Copper, Zinc, and Base Metals
The Arabian Shield hosts significant copper and zinc mineralisation that remains relatively underexplored by international standards. The Mining Investment Law’s exploration incentives are designed to attract the junior exploration companies and major mining houses necessary to unlock these resources.
Rare Earth Elements and Critical Minerals
Perhaps the most strategically significant component of Saudi Arabia’s mineral portfolio is its potential in rare earth elements, lithium, and other critical minerals essential to the global energy transition. Preliminary geological assessments have identified promising rare earth and lithium occurrences, and the government has prioritised the exploration and development of these resources through preferential licensing terms, strategic partnerships, and targeted geological survey programmes conducted by the Saudi Geological Survey (SGS).
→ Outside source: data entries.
(** ** The claims *)

(** C5.  An integer [crs] is replaced by its decimal spelling on entry, so
    that the code [4326] and the string ["4326"] are the same input from
    then on: the two runs of [rasterize] (and of [rasterize_features]) are
    equal, traces and outcomes.  The spelling is the decimal one (it parses
    back to the integer), a string is left as it is, and the normalised
    value is the crs argument of any call that is dispatched; with the
    other local steps passed the call is dispatched, on a sequence, on a
    collection and on a collection of features, and carries it. *)
Theorem crs_int_coerced_to_decimal_string :
  normalize_crs (PyInt 4326) = PyStr "4326"
  /\ normalize_crs (PyStr "4326") = PyStr "4326"
  /\ (forall z,
         normalize_crs (PyInt z) = PyStr (str_int z)
         /\ option_map Z.of_int (NilZero.int_of_string (str_int z)) = Some z)
  /\ (forall s, normalize_crs (PyStr s) = PyStr s)
  /\ (forall z geoms zoom fill_value cell_type options num_partitions
             partitioner,
         rasterize geoms (PyInt z) zoom fill_value cell_type options
                   num_partitions partitioner
         = rasterize geoms (PyStr (str_int z)) zoom fill_value cell_type
                     options num_partitions partitioner)
  /\ (forall z features zoom cell_type options num_partitions
             zindex_cell_type partitioner,
         rasterize_features features (PyInt z) zoom cell_type options
                            num_partitions zindex_cell_type partitioner
         = rasterize_features features (PyStr (str_int z)) zoom cell_type
                              options num_partitions zindex_cell_type
                              partitioner)
  /\ (forall geoms crs zoom fill_value cell_type options num_partitions
             partitioner fn args,
         In (RemoteCall fn args)
            (trace (rasterize geoms crs zoom fill_value cell_type options
                              num_partitions partitioner)) ->
         nth_error args (if is_list_or_tuple geoms then 2 else 1)
         = Some (Py (normalize_crs crs)))
  /\ (forall features crs zoom cell_type options num_partitions
             zindex_cell_type partitioner fn args,
         In (RemoteCall fn args)
            (trace (rasterize_features features crs zoom cell_type options
                                       num_partitions zindex_cell_type
                                       partitioner)) ->
         nth_error args 1 = Some (Py (normalize_crs crs)))
  /\ (forall geoms crs zoom fill_value cell_type options num_partitions
             partitioner ctx pv wkbs fv cv,
         is_list_or_tuple geoms = true ->
         Forall2 (fun g b => dumps g = inr b) (items_of geoms) wkbs ->
         active_spark_context = inr ctx ->
         Enum_value Partitioner partitioner = inr pv ->
         builtin_float fill_value = inr fv ->
         Enum_value CellType cell_type = inr cv ->
         remote_calls
           (trace (rasterize geoms crs zoom fill_value cell_type options
                             num_partitions partitioner))
         = [RemoteCall rasterizeGeometry
              [Java (JSparkContext ctx);
               Py (PyList (List.map PyBytes wkbs));
               Py (normalize_crs crs); Py zoom; Py (PyFloat fv);
               Py (PyStr cv); Py options; Py num_partitions;
               Py (PyStr pv)]])
  /\ (forall r crs zoom fill_value cell_type options num_partitions
             partitioner ctx pv fv cv,
         active_spark_context = inr ctx ->
         Enum_value Partitioner partitioner = inr pv ->
         builtin_float fill_value = inr fv ->
         Enum_value CellType cell_type = inr cv ->
         remote_calls
           (trace (rasterize (PyRDD r) crs zoom fill_value cell_type options
                             num_partitions partitioner))
         = [RemoteCall rasterizeGeometry
              [Java (JScalaRDD
                       (PipelinedRDD r lambda_dumps false NoOpSerializer
                                     true));
               Py (normalize_crs crs); Py zoom; Py (PyFloat fv);
               Py (PyStr cv); Py options; Py num_partitions;
               Py (PyStr pv)]])
  /\ (forall r crs zoom cell_type options num_partitions zindex_cell_type
             partitioner ctx pv cv zv,
         active_spark_context = inr ctx ->
         Enum_value Partitioner partitioner = inr pv ->
         Enum_value CellType cell_type = inr cv ->
         Enum_value CellType zindex_cell_type = inr zv ->
         exists q,
           remote_calls
             (trace (rasterize_features (PyRDD r) crs zoom cell_type options
                                        num_partitions zindex_cell_type
                                        partitioner))
           = [RemoteCall rasterizeFeaturesWithZIndex
                [Java (JScalaRDD q); Py (normalize_crs crs); Py zoom;
                 Py (PyStr cv); Py options; Py num_partitions;
                 Py (PyStr zv); Py (PyStr pv)]]).
Proof.
  split; [reflexivity|].
  split; [reflexivity|].
  split; [intros z; split; [reflexivity|apply str_int_parses_back]|].
  split; [reflexivity|].
  split; [reflexivity|].
  split; [reflexivity|].
  split; [|split; [|split; [|split]]].
  - intros until args; intros Hin.
    apply rasterize_dispatch in Hin
      as (ctx & pv & fv & cv & _ & _ & _ & _ & _
          & [(-> & wkbs & _ & ->) | (r & -> & ->)]); reflexivity.
  - intros until args; intros Hin.
    apply rasterize_features_dispatch in Hin
      as (ctx & pv & cv & zv & r & q & _ & _ & _ & _ & _ & _ & _ & ->).
    reflexivity.
  - intros until cv; intros Hl Hw Hctx Hp Hf Hc.
    apply mapM_Forall2 in Hw.
    rewrite (rasterize_list_run geoms crs zoom fill_value cell_type options
               num_partitions partitioner ctx pv wkbs fv cv
               Hl Hctx Hp Hw Hf Hc _ eq_refl).
    reflexivity.
  - intros until cv; intros Hctx Hp Hf Hc.
    rewrite (rasterize_rdd_run r crs zoom fill_value cell_type options
               num_partitions partitioner ctx pv fv cv
               Hctx Hp Hf Hc _ _ eq_refl eq_refl).
    reflexivity.
  - intros until zv; intros Hctx Hp Hc Hz.
    destruct (jrdd_handle
                (RDD._reserialize r
                   (ProtoBufSerializer feature_cellvalue_decoder
                                       feature_cellvalue_encoder)))
      as (q & Hq & _).
    exists q.
    exact (proj1 (rasterize_features_run r crs zoom cell_type options
                    num_partitions zindex_cell_type partitioner ctx pv cv zv
                    q Hctx Hp Hc Hz Hq _ eq_refl)).
Qed.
Ministry of Industry and Mineral Resources
MIMR serves as the principal regulatory authority for the mining sector. The Ministry’s Mining Affairs division is responsible for licensing, compliance monitoring, geological data management, and sector policy development. MIMR has invested in building regulatory capacity, including the recruitment of internationally experienced mining professionals and the development of digital systems for licence management and compliance monitoring.
The Saudi Geological Survey, operating under MIMR, provides the foundational geological data that underpins exploration activity. SGS conducts geological mapping, geochemical surveys, and geophysical studies, with the resulting data made available to exploration companies through MIMR’s digital platforms. The availability of high-quality geological data is a critical factor in attracting exploration investment.
Outlook
The mining sector represents one of Vision 2030’s most significant long-term opportunities for economic diversification. The Mining Investment Law has established the regulatory foundation, and the institutional capacity of MIMR, SGS, and Ma’aden provides the operational backbone. The estimated $1.3 trillion in mineral wealth represents a resource base that, if developed at scale, could rival hydrocarbons as a contributor to the Kingdom’s economic output over the coming decades.
The global context favours Saudi Arabia’s mining ambitions. The energy transition is driving unprecedented demand for the critical minerals that the Arabian Shield may contain in abundance. Supply chain security concerns are motivating consuming nations to diversify their mineral supply sources away from concentrated producers. Saudi Arabia’s political stability, infrastructure quality, energy cost advantages, and proximity to growing Asian markets position it competitively in the global mining investment landscape.
For investors, the mining sector offers a long-duration opportunity set spanning exploration, development, mining operations, and minerals processing. The regulatory framework is new but substantive, the fiscal terms are competitive, and the government’s commitment to sector development is evidenced by sustained institutional investment. The companies that establish early positions in Saudi mining — through exploration licences, joint ventures with Ma’aden, or investments in minerals processing infrastructure — will be positioned to benefit from what may prove to be one of the most significant new mining jurisdictions to emerge in the twenty-first century.